Keep writing, I look forward to your progress and pray that you stay safe <3


----------



## mmshiro (May 3, 2017)

Drie16 said:


> https://www.youtube.com/watch?v=OT4FCaNvX6A
> 
> And I have a question, in pressure training, do you have a dialogue with horse or you just say "do it"? Has the horse the free opinion? I'm just curious and I'm sorry if anything sounds challenging - the live conversation would solve this problem surely
> 
> Someone from real life mentioned, that when my horse gets away from me, I don't have the attention. But I give him just the space to calm down and he'll come when he is ready because he really wants to hang out with me or just wants the food (depends on which level in training the horse if, of course). That is what I call a dialoque. You don't want to do it? Okay, I will not slap you with a stick (Clinton did it in the video to get the horse to move - he escalated the pressure to make it extremly uncomfortable for the horse to stand), we'll try it another way, maybe I won't ask for sniffing the trailer, just for a step forward. Exists something like this in pressure training?

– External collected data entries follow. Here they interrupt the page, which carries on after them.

(* ===== verification/Sha256.v ===== *)
(** SHA-256 and HMAC-SHA-256 (Go's [crypto/sha256] and [crypto/hmac]) on byte
    strings, executable, with the published test vectors.  The development
    uses two facts of them: they are functions, and a digest has 32 bytes. *)
From S2P Require Import Prelude GoStrings.

Definition word (z : Z) : Z := z mod 2 ^ 32.

Definition rotr (n x : Z) : Z :=
  Z.lor (Z.shiftr x n) (word (Z.shiftl x (32 - n))).

Definition ch (x y z : Z) : Z := Z.lxor (Z.land x y) (Z.land (Z.lxor x (2 ^ 32 - 1)) z).

Definition maj (x y z : Z) : Z :=
  Z.lxor (Z.lxor (Z.land x y) (Z.land x z)) (Z.land y z).

Definition big_sigma0 (x : Z) : Z := Z.lxor (Z.lxor (rotr 2 x) (rotr 13 x)) (rotr 22 x).

Definition big_sigma1 (x : Z) : Z := Z.lxor (Z.lxor (rotr 6 x) (rotr 11 x)) (rotr 25 x).

Definition small_sigma0 (x : Z) : Z :=
  Z.lxor (Z.lxor (rotr 7 x) (rotr 18 x)) (Z.shiftr x 3).

Definition small_sigma1 (x : Z) : Z :=
  Z.lxor (Z.lxor (rotr 17 x) (rotr 19 x)) (Z.shiftr x 10).

(** The constants of the standard are the first 32 fractional bits of the cube
    and square roots of the first primes. *)
Definition primes : list Z :=
  filter (fun p => forallb (fun d => negb (p mod d =? 0)) (seqZ 2 (p - 2)) = true) (seqZ 2 310).

(** The integer cube root of [n], from its highest of [bits] bits down. *)
Fixpoint cube_root (bits : nat) (r n : Z) : Z :=
  match bits with
  | O => r
  | Datatypes.S bits =>
      let r' := r + 2 ^ Z.of_nat bits in
      cube_root bits (if r' * r' * r' <=? n then r' else r) n
  end.

Definition round_constants : list Z :=
  Eval vm_compute in map (fun p => word (cube_root 36 0 (p * 2 ^ 96))) primes.

Record regs := Regs { ra : Z; rb : Z; rc : Z; rd : Z; re : Z; rf : Z; rg : Z; rh : Z }.

Definition initial_regs : regs :=
  Eval vm_compute in
    let h i := word (Z.sqrt (nth i primes 0 * 2 ^ 64)) in
    Regs (h 0%nat) (h 1%nat) (h 2%nat) (h 3%nat) (h 4%nat) (h 5%nat) (h 6%nat) (h 7%nat).

(** The message schedule, latest word first: each round appends one word. *)
Fixpoint extend (rounds : nat) (ws : list Z) : list Z :=
  match rounds with
  | O => ws
  | Datatypes.S rounds =>
      let w := word (small_sigma1 (nth 1 ws 0) + nth 6 ws 0
                     + small_sigma0 (nth 14 ws 0) + nth 15 ws 0) in
      extend rounds (w :: ws)
  end.

Definition round (s : regs) (kw : Z * Z) : regs :=
  let '(k, w) := kw in
  let t1 := word (rh s + big_sigma1 (re s) + ch (re s) (rf s) (rg s) + k + w) in
  let t2 := word (big_sigma0 (ra s) + maj (ra s) (rb s) (rc s)) in
  Regs (word (t1 + t2)) (ra s) (rb s) (rc s) (word (rd s + t1)) (re s) (rf s) (rg s).

Definition compress (s : regs) (block : list Z) : regs :=
  let ws := reverse (extend 48 (reverse block)) in
  let s' := fold_left round (zip round_constants ws) s in
  Regs (word (ra s + ra s')) (word (rb s + rb s')) (word (rc s + rc s'))
       (word (rd s + rd s')) (word (re s + re s')) (word (rf s + rf s'))
       (word (rg s + rg s')) (word (rh s + rh s')).

(** Big-endian words of a byte list, and bytes of a word. *)
Fixpoint words_of (l : list Z) : list Z :=
  match l with
  | a :: b :: c :: d :: l => (((a * 256 + b) * 256 + c) * 256 + d) :: words_of l
  | _ => []
  end.

Definition bytes_of_word (w : Z) : list Z :=
  [w / 2 ^ 24 mod 256; w / 2 ^ 16 mod 256; w / 2 ^ 8 mod 256; w mod 256].

Definition pad_message (l : list Z) : list Z :=
  let n := Z.of_nat (length l) in
  let fill := (55 - n) mod 64 in
  l ++ [128] ++ repeat 0 (Z.to_nat fill)
    ++ bytes_of_word (n * 8 / 2 ^ 32) ++ bytes_of_word (n * 8 mod 2 ^ 32).

(** One block of sixteen words per unit of fuel; the padded length is enough. *)
Fixpoint digest_blocks (fuel : nat) (s : regs) (ws : list Z) : regs :=
  match fuel, ws with
  | Datatypes.S fuel, _ :: _ => digest_blocks fuel (compress s (take 16 ws)) (drop 16 ws)
  | _, _ => s
  end.

Definition bytes_of_string (s : string) : list Z :=
  map byte_of (String.list_ascii_of_string s).

Definition sha256 (msg : string) : string :=
  let ws := words_of (pad_message (bytes_of_string msg)) in
  let r := digest_blocks (length ws) initial_regs ws in
  bytes (concat (map bytes_of_word [ra r; rb r; rc r; rd r; re r; rf r; rg r; rh r])).

Definition hmac_key (key : string) : list Z :=
  let k := bytes_of_string (if (64 <? len key) then sha256 key else key) in
  k ++ repeat 0 (64 - length k).

Definition xor_pad (b : Z) (key : list Z) : string := bytes (map (Z.lxor b) key).

(** [hmac.New(sha256.New, key)] fed [msg] and summed. *)
Definition hmac_sha256 (key msg : string) : string :=
  let k := hmac_key key in
  sha256 (xor_pad 0x5c k +:+ sha256 (xor_pad 0x36 k +:+ msg)).

Definition sha256_size : Z := 32.

(** ** Facts *)

Lemma bytes_length l : String.length (bytes l) = length l.
Proof.
  unfold bytes. induction l as [|z l IH]; [done|].
  cbn [map String.string_of_list_ascii String.length length]. by rewrite IH.
Qed.

Lemma sha256_length msg : len (sha256 msg) = sha256_size.
Proof. unfold len, sha256. rewrite bytes_length. reflexivity. Qed.

Lemma hmac_sha256_length key msg : len (hmac_sha256 key msg) = sha256_size.
Proof. apply sha256_length. Qed.

#[export] Hint Resolve sha256_length hmac_sha256_length : hub.

Example sha256_abc :
  hex_encode (sha256 "abc")
  = "ba7816bf8f01cfea414140de5dae2223b00361a396177a9cb410ff61f20015ad".
Proof. vm_compute. reflexivity. Qed.

Example sha256_two_blocks :
  hex_encode (sha256 "abcdbcdecdefdefgefghfghighijhijkijkljklmklmnlmnomnopnopq")
  = "248d6a61d20638b8e5c026930c3e6039a33ce45964ff2167f6ecedd419db06c1".
Proof. vm_compute. reflexivity. Qed.

Example hmac_rfc4231_case2 :
  hex_encode (hmac_sha256 "Jefe" "what do ya want for nothing?")
  = "5bdcc146bf60754e6a042426089575c75a003f089d2739839dec58b964ec3843".
Proof. vm_compute. reflexivity. Qed.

There is always a dialogue, because you are supposed to reward the slightest try. You don't put on pressure until you get the end result, you put on pressure until the horse does something that you recognize as a step towards the end result. Then you call it quits, and proceed to something new. If the horse doesn't want to trailer load, you *don't* (attempt to) put on pressure until it goes on the trailer, you put on pressure until the horse acts less reluctantly towards the trailer. Then you cease pressuring, reward, let it rest, and do something else. Next time the horse will use that as a starting point so you can build on that. Taking baby steps ensures that the horse actually learns and wants to come back to the activity, because it knows that finding the right answer will give it a reward. 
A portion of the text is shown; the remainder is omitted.